Methods and Results:
In 807 consecutive patients undergoing elective PCI, plasma aldosterone, hsCRP and troponin levels were measured before the procedure. During follow-up (median = 14.9 months), 52 patients died including 40 from a cardiovascular cause. Plasma aldosterone levels (median = 25 pg/mL, interquartile range = 13– 45 pg/mL) were higher in diabetics (p=0.01) or in patients with a higher NYHA class (p=0.0002), and were inversely related to age (p=0.0001). In univariate analysis, a plasma aldosterone > 25 pg/mL was associated with a higher mortality (9.0% vs 3.7%, p=0.01) and a higher cardiovascular mortality rate (8.2% vs 2.5%, p=0.0005, Figure
).

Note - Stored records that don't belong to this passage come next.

(** The far form: load the address, then through it. *)
Lemma far_simulates here operation opcode :
  matches w 0x3b000000 0x18000000 = true → Z.testbit w 26 = false → field w 0 5 ≠ 31 →
  field w 30 2 = operation →
  (operation, opcode) ∈ [(0, 0xb9400000); (1, 0xf9400000); (2, 0xb9800000)] →
  0 ≤ here → 0 ≤ literal w pc ≤ usize_max →
  simulates plain simd_load w pc here
    ((Word <$> constant_words (field w 0 5) (literal w pc)) ++ [Word (load_word (field w 0 5) opcode)]).
Proof.
  intros Hm Hv Hr Hop Hin Hhere Hl base code goal c Hp Hu. exists (4 + 1)%nat.
  pose proof (field_range w 0 5 ltac:(lia)) as Hr5. change (2 ^ 5) with 32 in Hr5.
  rewrite (run_app _ _ _ _ _ _ _ _ _ _ (run_constants plain simd_load base code goal here _ _ _ c
    ltac:(done) Hl Hp)).
  apply placed_app in Hp as [_ Hp]. apply placed_word in Hp.
  change (here + 4 * Z.of_nat (length (Word <$> constant_words (field w 0 5) (literal w pc))))
    with (here + 16) in Hp.
  rewrite (run_step _ _ _ _ _ _ _ _ Hp).
  rewrite (exec_load _ _ _ _ operation) by (done || lia). rewrite get_set by done.
  apply matches_eq in Hm. unfold Arm64Exec.exec.
  rewrite !(matches_clash _ _ _ _ _ Hm) by (vm_compute; reflexivity).
  rewrite (matches_part _ _ _ _ _ Hm) by (vm_compute; reflexivity).
  rewrite Hv, Hop. cbn [fst snd landing go Arm64Exec.run]. do 2 f_equal.
  { rewrite length_app. simpl. lia. }
  rewrite !elem_of_cons, elem_of_nil in Hin. set (v := literal w pc).
  assert (∀ n, load n v (set (field w 0 5) v c) = load n v c) as Hload.
  { intros n. unfold load, set. by destruct (_ =? 31). }
  destruct Hin as [[= -> ->]|[[= -> ->]|[[= -> ->]|[]]]]; unfold load_register; simpl;
    by rewrite set_set, Hload.
Qed.

(** A prefetch is a hint. *)
Lemma prefetch_simulates here :
  matches w 0x3b000000 0x18000000 = true → Z.testbit w 26 = false → field w 30 2 = 3 →
  simulates plain simd_load w pc here [Word NOP].
Proof.
  intros Hm Hv H3 base code goal c Hp Hu. exists 1%nat.
  rewrite (run_step _ _ _ _ _ _ _ _ (placed_word _ _ _ _ _ _ Hp)), exec_hint by auto.
  apply matches_eq in Hm. unfold Arm64Exec.exec.
  rewrite !(matches_clash _ _ _ _ _ Hm) by (vm_compute; reflexivity).
  rewrite (matches_part _ _ _ _ _ Hm) by (vm_compute; reflexivity).
  by rewrite Hv, H3.
Qed.

Lemma copy_far_run here t b b' :
  matches w 0x3b000000 0x18000000 = true → 0 ≤ here → literal w pc = t → 0 ≤ t ≤ usize_max →
  (if negb (Z.land w (Z.shiftl 1 26) =? 0) || (Z.land w 31 =? 31) then Err InvalidRange
   else if Z.shiftr w 30 =? 3 then Ok (push [NOP] b)
   else
     opcode ← index [0xb9400000; 0xf9400000; 0xb9800000] (Z.to_nat (Z.shiftr w 30));
     Ok (push [Z.lor (Z.lor opcode (Z.shiftl (Z.land w 31) 5)) (Z.land w 31)]
           (push_constant (Z.land w 31) t b))) = Ok b' →
  copied w pc here b b'.
Proof.
  intros Hm Hhere Hlit Ht H. change (Z.land w 31) with (Z.land w (Z.ones 5)) in H.
  rewrite low_field in H by lia. rewrite (top_field w 30 ltac:(lia) Hw) in H.
  change (32 - 30) with 2 in H. rewrite land_single in H by lia.
  destruct (Z.testbit w 26) eqn:Hv; [done|].
  destruct (Z.eqb_spec (field w 0 5) 31) as [|Hr]; [done|]. cbn [orb] in H.
  pose proof (field_range w 30 2 ltac:(lia)) as Hop. pose proof (field_range w 0 5 ltac:(lia)) as Hr5.
  destruct (Z.eqb_spec (field w 30 2) 3) as [H3|H3].
  { injection H as <-. exists [Word NOP]. split_and!.
    - apply (extends_push [_]).
    - by apply Forall_singleton.
    - by apply prefetch_simulates. }
  apply bind_Ok_inv in H as (opcode & Hi & H). apply index_Ok in Hi. injection H as <-.
  assert ((field w 30 2, opcode) ∈ [(0, 0xb9400000); (1, 0xf9400000); (2, 0xb9800000)] ∧
    (opcode = 0xb9400000 ∨ opcode = 0xf9400000 ∨ opcode = 0xb9800000)) as [Hin Hopc].
  { assert (field w 30 2 = 0 ∨ field w 30 2 = 1 ∨ field w 30 2 = 2) as Hc by lia.
    destruct Hc as [Hc|[Hc|Hc]]; rewrite Hc in *; injection Hi as <-; rewrite !elem_of_cons; auto. }
  exists ((Word <$> constant_words (field w 0 5) t) ++ [Word (load_word (field w 0 5) opcode)]).
  split_and!.
  - eapply extends_trans; [apply extends_constant|apply (extends_push [_])].
  - apply Forall_app. split; [by apply constant_pieces_ok|]. apply Forall_singleton.
    by apply load_range.
  - rewrite <-Hlit. apply (far_simulates here (field w 30 2)); rewrite ?Hlit; done.
Qed.

Lemma copy_literal_run b b' :
  matches w 0x3b000000 0x18000000 = true → 0 ≤ destination →
  copy_literal source destination w off b = Ok b' →
  copied w pc (destination + Z.of_nat (length (output b))) b b'.
Proof.
  intros Hm Hdest H. unfold copy_literal in H.
  change (Z.land (Z.shiftr w 5) 0x7ffff) with (field w 5 19) in H.
  rewrite signed_spec in H by (try apply field_range; lia).
  apply bind_Ok_inv in H as (t & [Et Ht]%add_Ok & H).
  apply bind_Ok_inv in H as (next & Hn & H). apply ok_or_Ok, checked_add_Some in Hn as [-> Hn].
  set (here := destination + Z.of_nat (length (output b))) in *.
  assert (literal w pc = t) as Hlit.
  { unfold literal. rewrite Z.mul_comm, <-Et. by apply wrap_id. }
  destruct (relative here t 19) as [d|e|m|] eqn:Hrel.
  { apply relative_Ok in Hrel as [Hd Ed]; [|lia]. injection H as <-.
    exists [Word (reload w d)]. split_and!.
    - apply (extends_push [_]).
    - apply Forall_singleton. by apply literal_range.
    - apply reload_simulates; rewrite ?Hlit; try done. lia. }
  all: by eapply copy_far_run; [done|lia|..|exact H].
Qed.

Lemma copy_call_run here b b' :
  matches w 0xfffffc1f 0xd63f0000 = true → 0 ≤ here →
  copy_call continuation total w off b = Ok b' → copied w pc here b b'.
Proof.
  intros Hm Hhere H. unfold copy_call in H.
  change (Z.land (Z.shiftr w 5) 31) with (field w 5 5) in H.
  destruct (Nat.eqb_spec (off + 4) total) as [Heq|]; simpl in H; [|done].
  destruct (Z.eqb_spec (field w 5 5) 30) as [|Hr]; simpl in H; [done|]. injection H as <-.
  eexists. split_and!.
  - eapply extends_trans; [apply extends_constant|apply (extends_push [_])].
  - apply Forall_app. split; [by apply constant_pieces_ok|]. apply Forall_singleton. simpl.
    apply land_range; [lia|]. by vm_compute.
  - intros base code goal c Hp Hu. exists (4 + 1)%nat.
    rewrite (run_app _ _ _ _ _ _ _ _ _ _ (run_constants plain simd_load base code goal here 30
      continuation _ c ltac:(lia) ltac:(lia) Hp)).
    apply placed_app in Hp as [_ Hp]. apply placed_word in Hp.
    change (here + 4 * Z.of_nat (length (Word <$> constant_words 30 continuation)))
      with (here + 16) in Hp.
    rewrite (run_step _ _ _ _ _ _ _ _ Hp). apply matches_eq in Hm.
    pose proof (call_fixed w Hw Hm) as Hf. unfold Arm64Exec.exec.
    rewrite !(matches_clash _ _ _ _ _ Hf) by (vm_compute; reflexivity).
    rewrite (matches_part _ _ _ _ _ Hf) by (vm_compute; reflexivity).
    rewrite !(matches_clash _ _ _ _ _ Hm) by (vm_compute; reflexivity).
    rewrite (matches_part _ _ _ _ _ Hm) by (vm_compute; reflexivity).
    rewrite call_register by done. cbn [fst snd landing go Arm64Exec.run].
    do 2 f_equal.
    + unfold get, set. simpl. destruct (field w 5 5 =? 31); [done|]. simpl.
      by rewrite lookup_insert_ne by done.
    + f_equal. rewrite wrap_id by lia. lia.
Qed.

Using a multivariable Cox model analysis, 6 variables were associated with cardiovascular mortality: plasma aldosterone [HR (log) = 3.48; p=0.004], hsCRP [HR (log) = 2.59; p=0.002], recent acute coronary syndrome [HR = 3.23, p=0.02], age [HR for a 10 year-increase = 1.42; p=0.04], diabetes [HR = 2.20; p=0.04] and LVEF [HR for a 10%-decrease = 1.58; p=0.001].
Conclusion:
A high plasma level of aldosterone in patients referred for an elective PCI is an independent predictor of cardiovascular mortality during follow-up. Whether such patients could benefit from aldosterone antagonist remains to be tested.